- Exercise
Exactly as they appear, restate the lines of the material, from the first through the one containing "let a_pt := pj_strtoul a_fmt in".

- Source data
(** The status, and the attributes of the answer afterwards; [None] is a format index out of range. *)
Definition pjmedia_sdp_neg_fmt_match (offer : pjmedia_sdp_media) (o_fmt_idx : nat) (answer : pjmedia_sdp_media)
    (a_fmt_idx : nat) (opt : Z) : option (Z * list pjmedia_sdp_attr) :=
  o_fmt ← m_fmt offer !! o_fmt_idx;
  a_fmt ← m_fmt answer !! a_fmt_idx;
  let o_pt := pj_strtoul o_fmt in
  let a_pt := pj_strtoul a_fmt in
  Some (if (o_pt <? 96) || (a_pt <? 96) then (if o_pt =? a_pt then PJ_SUCCESS else PJMEDIA_SDP_EFORMATNOTEQUAL, m_attr answer)
        else match rtpmap_of offer o_fmt, rtpmap_of answer a_fmt with
             | Some o_rtpmap, Some a_rtpmap =>
                 if negb (offer_rtpmap_match o_rtpmap a_rtpmap) then (PJMEDIA_SDP_EFORMATNOTEQUAL, m_attr answer)
                 else custom_fmt_match (rm_enc_name o_rtpmap) offer o_fmt_idx answer a_fmt_idx opt
             | _, _ => (PJ_EBUG, m_attr answer)
             end).

Section Match.
Context (prefer_remote multiple : bool) (offer : pjmedia_sdp_media).

Definition master_of (pre : pjmedia_sdp_media) : pjmedia_sdp_media := if prefer_remote then offer else pre.
Definition slave_of (pre : pjmedia_sdp_media) : pjmedia_sdp_media := if prefer_remote then pre else offer.

(** The pair for format [x] of the master and [y] of the slave *)
Definition pt_pair (x y : list Z) : list Z * list Z := if prefer_remote then (x, y) else (y, x).

Definition match_static (fmt : list Z) (st : match_st) : match_st :=
  let st := mk_match true (master_has_other st) (found_matching_codec st) (found_matching_telephone_event st)
              (found_matching_other st) (pts st) (ms_preanswer st) in
  if negb multiple && found_matching_codec st then st
  else
    let slave := slave_of (ms_preanswer st) in
    match List.find (fun f => (pj_strtoul f =? pj_strtoul fmt) && first_is_digit f) (m_fmt slave) with
    | Some f =>
        add_pt (f, f) (mk_match true (master_has_other st) true (found_matching_telephone_event st)
                         (found_matching_other st) (pts st) (ms_preanswer st))
    | None => st
    end.

(** The loop over the formats of the slave for a dynamic format of the master *)
Fixpoint match_dynamic_slave (i : nat) (fmt : list Z) (or_ : pjmedia_sdp_rtpmap) (is_codec : bool)
    (fmts : list (list Z)) (j : nat) (st : match_st) : match_st :=
  match fmts with
  | [] => st
  | f :: fmts' =>
      let pre := ms_preanswer st in
      match rtpmap_of (slave_of pre) f with
      | Some lr =>
          if offer_rtpmap_match or_ lr then
            if is_codec then
              let '(oi, ai) := if prefer_remote then (i, j) else (j, i) in
              let '(status, attrs) := custom_fmt_match (rm_enc_name or_) offer oi pre ai ALLOW_MODIFY_ANSWER in
              let pre := set_m_attr attrs pre in
              if status =? PJ_SUCCESS then
                add_pt (pt_pair fmt f)
                  (mk_match (master_has_codec st) (master_has_other st) true (found_matching_telephone_event st)
                     (found_matching_other st) (pts st) pre)
              else
                match_dynamic_slave i fmt or_ is_codec fmts' (S j)
                  (mk_match (master_has_codec st) (master_has_other st) (found_matching_codec st)
                     (found_matching_telephone_event st) (found_matching_other st) (pts st) pre)
            else
              add_pt (pt_pair fmt f)
                (mk_match (master_has_codec st) (master_has_other st) (found_matching_codec st) true
                   (found_matching_other st) (pts st) pre)
          else match_dynamic_slave i fmt or_ is_codec fmts' (S j) st
      | None => match_dynamic_slave i fmt or_ is_codec fmts' (S j) st
      end
  end.

Definition match_dynamic (i : nat) (fmt : list Z) (st : match_st) : Z + match_st :=
  match rtpmap_of (master_of (ms_preanswer st)) fmt with
  | None => inl PJMEDIA_SDP_EMISSINGRTPMAP
  | Some or_ =>
      let fmts := m_fmt (slave_of (ms_preanswer st)) in
      if str_ieq (rm_enc_name or_) (lit "telephone-event") then
        if found_matching_telephone_event st then inr st
        else inr (match_dynamic_slave i fmt or_ false fmts 0 st)
      else
        let st := mk_match true (master_has_other st) (found_matching_codec st) (found_matching_telephone_event st)
                    (found_matching_other st) (pts st) (ms_preanswer st) in
        if negb multiple && found_matching_codec st then inr st
        else inr (match_dynamic_slave i fmt or_ true fmts 0 st)
  end.

(** A payload type that is not a number *)
Definition match_other (fmt : list Z) (st : match_st) : match_st :=
  let st := mk_match (master_has_codec st) true (found_matching_codec st) (found_matching_telephone_event st)
              (found_matching_other st) (pts st) (ms_preanswer st) in
  if found_matching_other st then st
  else
    match List.find (fun f => str_eq fmt f) (m_fmt (slave_of (ms_preanswer st))) with
    | Some f =>
        add_pt (pt_pair fmt f)
          (mk_match (master_has_codec st) true (found_matching_codec st) (found_matching_telephone_event st)
             true (pts st) (ms_preanswer st))
    | None => st
    end.

(** The loop over the formats of the master, [fmts] from [i] on *)
Fixpoint match_master (fmts : list (list Z)) (i : nat) (st : match_st) : Z + match_st :=
  match fmts with
  | [] => inr st
  | fmt :: fmts' =>
      let r :=
        if first_is_digit fmt then
          if pj_strtoul fmt <? 96 then inr (match_static fmt st) else match_dynamic i fmt st
        else inr (match_other fmt st) in
      match r with
      | inl e => inl e
      | inr st => match_master fmts' (S i) st
      end
  end.
End Match.

(** "Build the answer": the matched formats move to the front, in order. *)
Fixpoint place_formats (pts : list (list Z)) (i : nat) (fmts : list (list Z)) : option (list (list Z)) :=
  match pts with
  | [] => Some fmts
  | pt :: pts' =>
      j ← find_idx (fun f => str_eq f pt) (drop i fmts);
      fmts ← swap fmts i (i + j)%nat;
      place_formats pts' (S i) fmts
  end.

(** The payload type at the start of a value, which has as many characters as the format *)
Definition rewrite_pt (value old_pt new_pt : list Z) : list Z := new_pt ++ drop (length old_pt) value.

(** Taking the attribute of a format out, its payload type rewritten *)
Definition take_attr (name old_pt new_pt : list Z) (r : pjmedia_sdp_media * list pjmedia_sdp_attr) :
    pjmedia_sdp_media * list pjmedia_sdp_attr :=
  let '(m, tmp) := r in
  match pjmedia_sdp_media_find_attr m name (Some old_pt) with
  | Some k =>
      match m_attr m !! k with
      | Some a => (pjmedia_sdp_media_remove_attr m k, tmp ++ [mk_attr (a_name a) (rewrite_pt (a_value a) old_pt new_pt)])
      | None => (m, tmp)
      end
  | None => (m, tmp)
  end.

Fixpoint symmetric_pts (pts : list (list Z * list Z)) (i : nat) (r : pjmedia_sdp_media * list pjmedia_sdp_attr) :
    pjmedia_sdp_media * list pjmedia_sdp_attr :=
  match pts with
  | [] => r
  | (pt_offer, pt_answer) :: pts' =>
      if str_eq pt_answer pt_offer then symmetric_pts pts' (S i) r
      else
        let '(m, tmp) := r in
        let m := set_m_fmt (<[i := pt_offer]> (m_fmt m)) m in
        symmetric_pts pts' (S i) (take_attr (lit "fmtp") pt_answer pt_offer (take_attr (lit "rtpmap") pt_answer pt_offer (m, tmp)))
  end.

- Response
(** The status, and the attributes of the answer afterwards; [None] is a format index out of range. *)
Definition pjmedia_sdp_neg_fmt_match (offer : pjmedia_sdp_media) (o_fmt_idx : nat) (answer : pjmedia_sdp_media)
    (a_fmt_idx : nat) (opt : Z) : option (Z * list pjmedia_sdp_attr) :=
  o_fmt ← m_fmt offer !! o_fmt_idx;
  a_fmt ← m_fmt answer !! a_fmt_idx;
  let o_pt := pj_strtoul o_fmt in
  let a_pt := pj_strtoul a_fmt in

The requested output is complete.